When you have a GT student turn into a weeping puddle b/c something didn't go as planned, it is a big wake up that you need figure out what makes them tick so you can help them avoid repeating the same situation. Page 38 talks about the intense and erratic mood swings and the physical symptoms that can be a part of their giftedness.
On p. 11 when the author is discussing Emily, “The intensity of her emotions is extreme, and it does mimic a mood disorder. However, differentiating between a mood disorder and the normal intensity of behavior….not always considered.”How serious if we miss the mark especially in cases like this example! Understanding and then learning to differentiate between mood disorders and intense behavior is very important. Since in part the diagnosis of a mood disorder lies with medical personnel, we can at least be very careful how we “label”or interpret behavior.
Understanding the emotional intensity of gifted students helps me rationalize why some talented kids do not succeed. It lends me ideas for helping to prevent student frustration. Throughout the section on introverts and extroverts, Fonseca mentions that the students and often their parents (and teachers) do not recognize the need for social interaction as a way of rejuvenation.

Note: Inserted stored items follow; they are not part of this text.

(** The loop from call [k0], with [n] attempts left of a budget of [k0 + n]. *)
Lemma attempts_spec c env n k0 backoff :
  0 < n →
  ∃ d, d < n ∧
    (∀ j, j < d → goes_on env (k0 + n) (k0 + j) = true) ∧
    goes_on env (k0 + n) (k0 + d) = false ∧
    let r := attempts c env n k0 backoff in
    calls r = S d ∧ out r = settled env (k0 + n) (k0 + d) ∧
    healthy r = negb (transient (fn env (k0 + d))) ∧
    sleeps r = schedule c backoff <$>
      seq 0 (if transient (fn env (k0 + d)) && (S d <? n) then S d else d).
Proof.
  revert k0 backoff. induction n as [|n IH]; intros k0 backoff Hn; [lia|].
  destruct (goes_on env (k0 + S n) k0) eqn:Hgo.
  - unfold goes_on in Hgo. apply andb_true_iff in Hgo as [[Ht Hlt]%andb_true_iff Hc].
    apply Nat.ltb_lt in Hlt. apply negb_true_iff in Hc.
    destruct (IH (S k0) (next_backoff c backoff) ltac:(lia)) as (d & Hd & Hgos & Hstop & Hr).
    exists (S d). split; [lia|].
    replace (k0 + S n) with (S k0 + n) by lia. replace (k0 + S d) with (S k0 + d) by lia.
    split.
    { intros [|j] Hj.
      - unfold goes_on. rewrite Nat.add_0_r, Ht, Hc. simpl.
        rewrite (proj2 (Nat.ltb_lt _ _)); [done|lia].
      - replace (k0 + S j) with (S k0 + j) by lia. apply Hgos. lia. }
    split; [done|]. destruct (fn env k0) as [v|e] eqn:Hfn; [done|].
    destruct n as [|n']; [lia|]. rewrite (attempts_goes_on c env n' k0 backoff e) by done.
    cbv zeta in Hr |- *. cbn [out healthy sleeps calls].
    destruct Hr as (-> & -> & -> & ->). repeat split.
    change (S (S d) <? S (S n')) with (S d <? S n').
    destruct (transient _ && _); apply schedule_seq.
  - exists 0. rewrite Nat.add_0_r. split; [lia|]. split; [intros j Hj; lia|].
    split; [done|]. simpl. unfold goes_on in Hgo. unfold settled.
    destruct (fn env k0) as [v|e] eqn:Hfn; [done|]. rewrite transient_spec in Hgo |- *.
    destruct (errors_Is e ErrUnchanged); simpl in *; [done|].
    destruct (errors_Is e ErrPoisonMessage); simpl in *; [done|].
    destruct n as [|n']; simpl.
    + rewrite (proj2 (Nat.ltb_ge _ _)) by lia. done.
    + rewrite (proj2 (Nat.ltb_lt _ _)) in Hgo |- * by lia. simpl in Hgo.
      destruct (cancelled env k0); done.
Qed.

Definition budget (c : RetryConfig) : nat := Z.to_nat (MaxAttempts c).

(** The backoff before retry [j + 1]. *)
Definition backoff_at (c : RetryConfig) (j : nat) : Z :=
  if (j =? 0)%nat then InitialBackoff c
  else Z.min (InitialBackoff c * 2 ^ Z.of_nat j) (MaxBackoff c).

Lemma schedule_backoff_at c j :
  (0 < InitialBackoff c ≤ 2 ^ 61)%Z → (0 ≤ MaxBackoff c ≤ 2 ^ 61)%Z →
  schedule c (InitialBackoff c) j = backoff_at c j.
Proof. intros. destruct j as [|j]; [done|]. by apply schedule_closed. Qed.

Definition admitted (t0 : Time) (br : option StageCircuitBreaker) : bool :=
  match br with None => true | Some b => fst (Allow t0 b) end.

Lemma runWithRetry_admitted c env others t0 t1 br :
  admitted t0 br = true → fst (runWithRetry c env others t0 t1 br) = retry_loop c env.
Proof.
  unfold admitted, runWithRetry. destruct br as [b|]; [|done].
  destruct (Allow t0 b) as [ok b1]; simpl. by intros ->.
Qed.

Lemma runWithRetry_refused c env others t0 t1 br :
  admitted t0 br = false →
  let r := fst (runWithRetry c env others t0 t1 br) in
  calls r = 0 ∧ sleeps r = [] ∧ out r = Err breaker_open_error.
Proof.
  unfold admitted, runWithRetry. destruct br as [b|]; [|done].
  destruct (Allow t0 b) as [ok b1]; simpl. by intros ->.
Qed.

(** Bounded retries: an admitted document gets between one and [MaxAttempts]
    calls; every call but the last failed transiently, and the result is that of
    the last one: a success, "unchanged" or poison at once, "retries exhausted"
    when the budget is spent, the context's error when it ended during a sleep.
    The sleeps double from [InitialBackoff] and never exceed [MaxBackoff] after
    the first; a refused document is not tried at all. *)
Theorem runWithRetry_contract c env others t0 t1 br :
  (1 ≤ MaxAttempts c)%Z → (0 < InitialBackoff c ≤ 2 ^ 61)%Z → (0 ≤ MaxBackoff c ≤ 2 ^ 61)%Z →
  let r := fst (runWithRetry c env others t0 t1 br) in
  if admitted t0 br then
    ∃ k, k < budget c ∧
      (∀ j, j < k → goes_on env (budget c) j = true) ∧ goes_on env (budget c) k = false ∧
      calls r = S k ∧ out r = settled env (budget c) k ∧
      sleeps r = backoff_at c <$>
        seq 0 (if transient (fn env k) && (S k <? budget c) then S k else k)
  else calls r = 0 ∧ sleeps r = [] ∧ out r = Err breaker_open_error.
Proof.
  intros HM HI HB. destruct (admitted t0 br) eqn:Ha; [|by apply runWithRetry_refused].
  rewrite runWithRetry_admitted by done.
  destruct (attempts_spec c env (budget c) 0 (InitialBackoff c)) as
    (k & Hk & Hgo & Hstop & Hcalls & Hout & _ & Hs); [unfold budget; lia|].
  exists k. unfold retry_loop. fold (budget c). simpl in *.
  repeat (split; [done|]). rewrite Hs. apply list_fmap_ext.
  intros _ j _. by apply schedule_backoff_at.
Qed.

(** ** The breaker's view *)

Lemma OnSuccess_wf b : wf b → wf (OnSuccess b).
Proof. apply (apply_event_wf CallSuccess). Qed.

Lemma OnFailure_wf t b : wf b → wf (OnFailure t b).
Proof. apply (apply_event_wf (CallFailure t)). Qed.

Lemma OnFailure_drops_gate t b : wf b → probeInFlight (OnFailure t b) = false.
Proof.
  intros (_ & _ & _ & Hp). unfold OnFailure. destruct (state b) eqn:Hs; simpl; [| |done];
    (destruct (probeInFlight b); [by discriminate (proj1 Hp eq_refl)|]); by case_match.
Qed.

Lemma Allow_wf t b : wf b → wf (snd (Allow t b)).
Proof. apply (apply_event_wf (CallAllow t)). Qed.

(** Every admission is reported: once a document was admitted the breaker
    ends with the probe gate down whatever the stage, the context and the other
    workers did in between, and closed when the stage was healthy (success,
    "unchanged" or poison); a refused document leaves the breaker as it was. So a
    half-open breaker is never stuck. *)
Theorem runWithRetry_releases_probe c env others t0 t1 b :
  wf b → (∀ b, wf b → wf (others b)) →
  ∃ b', snd (runWithRetry c env others t0 t1 (Some b)) = Some b' ∧
    if fst (Allow t0 b)
    then wf b' ∧ probeInFlight b' = false ∧
      (healthy (retry_loop c env) = true → state b' = StageBreakerClosed ∧ fails b' = 0%Z)
    else b' = b.
Proof.
  intros Hw Ho. unfold runWithRetry. pose proof (Allow_wf t0 b Hw) as Hw1.
  destruct (Allow t0 b) as [[] b1] eqn:Ha; simpl in *.
  - specialize (Ho b1 Hw1). destruct (healthy (retry_loop c env)); eexists;
      (split; [reflexivity|]).
    + split; [by apply OnSuccess_wf|done].
    + split; [by apply OnFailure_wf|]. split; [by apply OnFailure_drops_gate|done].
  - exists b1. split; [done|]. unfold Allow in Ha. repeat case_match; simplify_eq/=; done.
Qed.

(** ** What the analytics see *)

Lemma attempts_success_records c env n k backoff v :
  out (attempts c env n k backoff) = Ok v →
  ∃ texts, records (attempts c env n k backoff) =
      ((λ t, (Analytics.RetryOutcomeRetry, t)) <$> texts)
      ++ [(Analytics.RetryOutcomeSuccess, EmptyString)] ∧
    calls (attempts c env n k backoff) = S (length texts).
Proof.
  revert k backoff. induction n as [|n IH]; intros k backoff; simpl; [done|].
  destruct (fn env k) as [w|e]; simpl; [intros _; by exists []|].
  destruct (errors_Is e ErrUnchanged); [done|].
  destruct (errors_Is e ErrPoisonMessage); [done|].
  destruct n as [|n']; [done|]. destruct (cancelled env k); [done|].
  cbv zeta. cbn [out records calls]. intros H.
  destruct (IH _ _ H) as (texts & -> & ->). by exists (text e :: texts).
Qed.

End Retry.
Arguments call_env A : clear implicits.
Arguments loop_out A : clear implicits.

Import Analytics.

Definition stats_of (stage : string) (a : RetryAnalytics) : StageRetryStats :=
  default (fresh_stats stage) (stages a !! stage).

Or in the converse the need for solitude. If I can recognize these personality traits in my students I can better help them avoid frustration and thus succeed.
I wish I would have read this book 3 years ago. I think I would have saved a parent from her own emotional intensity of worrying about her son's GT emotional intensity. She wanted him diagnosed with a mood disorder. Now, I am not a physician, but reading this book makes me think that it is just who he is. Some information from the first part of the book helped me draw this conclusion; resistant to take risks, strong need to understand the world, overly critical of himself and absolutely no risk taking!! I am finding this book quite interesting and very insightful--to thinks I didn't do very well in the past, to improving my future.
Because a student's emotional state will often mask their true capability. Any student whose emotional needs are not met will not necessarily have the resources to work to the best of their ability in a classroom. Without their emotional needs being met, therefore, their academic needs cannot be met, and therefore they will not be successful. It's a domino effect.
It is important to understand a GT students emotional characteristics to understand how they interact with the world. This will assist parents and teachers to avoid inhibiting educational, social and emotional performance.
Understanding the emotional characteristics of a gifted student is imperative to truly understanding how to effectively teach this population. If a student's emotions are intense and have a tendency to encompass that child's thoughts and actions, it prevents him or her from learning properly or, more importantly, feeling safe in the educational environment. Sometimes students can even "shut down" when frustrated or angry, and learning techniques to help these students cope with their emotions will help them create both emotional and educational solutions in the long run.
I think it is important to be aware so that we can will know how to approach them from an education standpoint and more importantly misdiagnose them or immediately refer them for testing. Anytime we are made aware of a student's particular situation we are then responsible to act on that students behalf.
It is important to be aware of G/T students, and all student's emotional intensity in order to better mentor, teach, and initiate a positive classroom environment. So often, I think of gifted students as more mature emotionally because they can be as articulate (or more so!) as an adult person. However, in their emotional development, they are still very much teenagers--and some may even be emotionally immature.